Second (and this is particularly prominent in patent and copyright and not well recognized - I hope to publish something about it some day), there is a huge degree of passive collusion (I'll describe later) in litigation, which shapes the precedent, i.e., the law, such that IP laws end up, through court precedent, way stronger than they were when the legislature wrote them. To your point about claiming that the trademark should not have been granted in the first place, there is far less precedent where parties argue that the mark/copyright/patent is invalid than there should be, and this, I believe, is because parties suing each other usually come from the same industry, and it is not in their broader interest to create precedent invalidating the types of IP that those industry participants rely upon.
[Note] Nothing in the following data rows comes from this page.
(** The handler changes the account of the BMC only under a pause. *)
Lemma rotating_triple s k a : mac_ok bmc → from_power_shelf s = Some bmc →
  hoare allowed (λ w, recoverable bmc w ∧ acct bmc w = a) (handle_rotating_bmc here o s k)
    (λ _ w, recoverable bmc w ∧ (acct bmc w ≠ a → paused w)).
Proof using Type.
  intros Hm Hs. unfold handle_rotating_bmc. rewrite Hs.
  assert (Hrec : ∀ st w, allowed st → recoverable bmc w → recoverable bmc (others st w)).
  { intros st w [Hst _] Hw. eapply recoverable_undisturbed; [done|]. apply lets_device, Hst. }
  eapply (hoare_seq _ _ _ _ (λ r w, (recoverable bmc w ∧ acct bmc w = a) ∧ (r = Ok Proceed → paused w))).
  { eapply hoare_convert; [apply (gate_pauses (λ w, recoverable bmc w ∧ acct bmc w = a))|naive_solver..].
    - intros w w' [Hw Ha] Hl. split; [eapply recoverable_undisturbed; [done|by apply lets_device]|].
      destruct (lets_device _ _ Hl). unfold acct in *. congruence.
    - intros x w [Hw Ha]. split; [by apply (recoverable_ext w)|done]. }
  2: naive_solver.
  intros [|]; [|apply hoare_ret; naive_solver].
  apply (hoare_from _ (λ w, recoverable bmc w ∧ paused w)); [naive_solver|].
  eapply (hoare_weaken _ _ (λ w, recoverable bmc w ∧ paused w) _ _ (λ _ w, recoverable bmc w ∧ paused w)); [|done|tauto].
  unfold rotate_power_shelf_bmc.
  assert (Hboth : ∀ {A} (m : handler A), keeps allowed (recoverable bmc) m → keeps allowed paused m →
    keeps allowed (λ w, recoverable bmc w ∧ paused w) m) by (intros A m H1 H2; by apply hoare_and).
  assert (Hpau : ∀ st w, allowed st → paused w → paused (others st w)) by (intros st w [Hst _] ?; by eapply paused_stays).
  assert (Hst : ∀ f txn, keeps allowed (λ w, recoverable bmc w ∧ paused w) (statement f txn)).
  { intros f txn. apply Hboth; by apply kept_read. }
  apply kept_bind.
  - apply kept_bind; [|intros r; apply kept_ret]. apply kept_catch.
    apply hoare_and; [by apply rotate_recoverable|apply rotate_paused].
  - intros tick. assert (Hend : ∀ b : bool, keeps allowed (λ w, recoverable bmc w ∧ paused w)
      (txn ← begin_txn; txn ← (if b then on_shelves (clear_bmc_credential_rotation_requested o) txn else mret txn);
       txn ← statement (λ _ w, Ok (set_suppressions (resume_after_credential_change [device_mac bmc] ROTATION_SUPPRESSION_REASON (suppressions w)) w)) txn;
       mret (attach_txn txn (transition here Ready)))).
    { intros b. apply kept_bind; [apply Hboth; by apply kept_read|]. intros txn.
      apply kept_bind; [destruct b; [apply Hst|apply kept_ret]|]. intros txn'.
      apply kept_bind; [apply Hst|]. intros ?. apply kept_ret. }
    destruct (advance tick k); [apply Hend|apply Hend|apply kept_ret|apply kept_ret].
Qed.
(** What a successful [SaveFile] makes of an existing workspace: the
    workspace directory, still of valid names and readable, with the file
    where the names of the path lead. *)
Lemma SaveFile_workspace (fs : FileSystem) (disk disk' n : os.node)
    (userID workspaceID : Z) (filePath : string) (content : list byte) :
  os.Stat disk (GetWorkspacePath fs userID workspaceID) = Ok n ->
  os.isDir n = true -> validNames n = true -> readableAll n = true ->
  dotDotFree filePath = true ->
  SaveFile fs disk userID workspaceID filePath content = (disk', None) ->
  exists n0 n' : os.node,
    os.mkdirAll (removelast (keptNames filePath)) n = Ok n0 /\
    os.writeFile (keptNames filePath) content n0 = Ok n' /\
    os.Stat disk' (GetWorkspacePath fs userID workspaceID) = Ok n' /\
    os.isDir n' = true /\ validNames n' = true /\ readableAll n' = true /\
    keptNames filePath <> [] /\
    os.lookup (keptNames filePath) n' = Ok (os.File content).
Proof.
  intros Hstat Hdir Hvalid Hread Hdd Hsave.
  pose proof (keptNames_valid _ Hdd) as Hvn.
  destruct (GetWorkspacePath_elems fs userID workspaceID) as [Hok Hws].
  set (rooted := strs.HasPrefix (RootDir fs) "/") in *.
  set (B := fmt.Sprintf_d workspaceID :: fmt.Sprintf_d userID
            :: fold_left (filepath.cleanStep rooted)
                 (filepath.splitSlash (RootDir fs)) []) in *.
  assert (HB : B <> []) by discriminate.
  pose proof (ValidatePath_below fs userID workspaceID filePath rooted B Hok HB Hws Hdd)
    as Hv.
  pose proof (resolve_workspace_below fs userID workspaceID _ Hvn) as Hfull.
  cbv zeta in Hfull. fold rooted in Hfull. fold B in Hfull.
  unfold SaveFile, os.MkdirAll, os.WriteFile in Hsave. cbv zeta in Hsave.
  rewrite Hv in Hsave.
  destruct (os.mkdirAll
              (os.resolve (filepath.Dir (render rooted (rev (below B (keptNames filePath))))))
              disk) as [disk0|e] eqn:Hm; [|inversion Hsave].
  destruct (os.writeFile (os.resolve (render rooted (rev (below B (keptNames filePath)))))
                         content disk0) as [disk1|e] eqn:Hw; inversion Hsave; subst disk1.
  rewrite Hfull in Hw. unfold os.Stat in *.
  destruct (keptNames filePath) as [|x0 l0] eqn:Ek using rev_ind.
  - (* the path names the workspace directory itself *)
    exfalso. rewrite app_nil_r in Hw.
    destruct (mkdirAll_keeps _ _ _ _ _ Hm Hstat) as (m' & Hl0 & Hk & _).
    rewrite Hdir in Hk. destruct m' as [|r0 es0]; [discriminate|].
    destruct (writeFile_keeps_dirs _ _ _ _ _ _ _ Hw Hl0) as (r1 & es1 & Hl1).
    rewrite (writeFile_lookup _ _ _ _ Hw) in Hl1. discriminate.
  - rename l0 into names'.
    rewrite forallb_app in Hvn. apply andb_prop in Hvn. destruct Hvn as [Hvn' Hlast].
    assert (Hbelow : below B (names' ++ [x0]) = x0 :: below B names').
    { unfold below. now rewrite rev_app_distr. }
    rewrite Hbelow in Hm.
    assert (Hok' : stackOK rooted (x0 :: below B names') = true).
    { rewrite <- Hbelow. apply stackOK_below; [exact Hok|].
      now rewrite forallb_app, Hvn', Hlast. }
    rewrite (Dir_render _ _ _ Hok') in Hm by (unfold below; now destruct (rev names')).
    pose proof (resolve_workspace_below fs userID workspaceID _ Hvn') as Hdirp.
    cbv zeta in Hdirp. fold rooted in Hdirp. fold B in Hdirp. rewrite Hdirp in Hm.
    destruct (mkdirAll_zoom _ _ _ _ _ Hstat Hm) as (n0 & Hn0 & Hl0).
    assert (Hne : (names' ++ [x0])%list <> []) by now destruct names'.
    destruct (writeFile_zoom _ _ content Hne _ _ _ Hl0 Hw) as (n1 & Hn1 & Hl1).
    destruct (mkdirAll_wellFormed _ Hvn' _ _ Hn0 Hvalid Hread) as (Hv0 & Hr0 & _).
    assert (Hvn : forallb validName (names' ++ [x0]) = true)
      by now rewrite forallb_app, Hvn', Hlast.
    destruct (writeFile_wellFormed _ content Hvn _ _ Hn1 Hv0 Hr0) as (Hv1 & Hr1 & Hd1).
    exists n0, n1. rewrite removelast_last.
    repeat split; try assumption.
    exact (writeFile_lookup _ _ _ _ Hn1).
Qed.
For example, many IP scholars and public critics of IP laws hold the view that there should not be any software patents (and that is arguably the state of the law currently) but who sues each other in software patent cases? Software companies. Do you think software companies want to put law on the books that says software is not patentable? Of course not. In music copyright cases, parties always have to pretend that the industry is not absolutely rife with borrowing of material, and music industry actors almost never use the fair use defense. It's odd, because it is a pretty robust and flexible doctrine. It probably would have saved Robin Thicke a few million in his Blurred Lines lawsuit, but they did not try. Weird. This is, I believe, because the content industry hates fair use, so they don't want more precedent on the books. As a result they end up tiptoeing around the issue and making weird arguments about very specific legal issues that don't make full use of the law. You only see significant changes in the law, like cases going to the Supreme Court, where the parties are not similarly situated, like a pharma company suing a university, or the MPAA suing Sony for making the Betamax player (Sony did not have its hand in movie production at the time), or the RIAA vs. Napster, Viacom vs. (a young, and not making its own shows) YouTube.


TL;DR - The court system really is that expensive, and the "adversarial" system which generates our law is actually filled with collusion.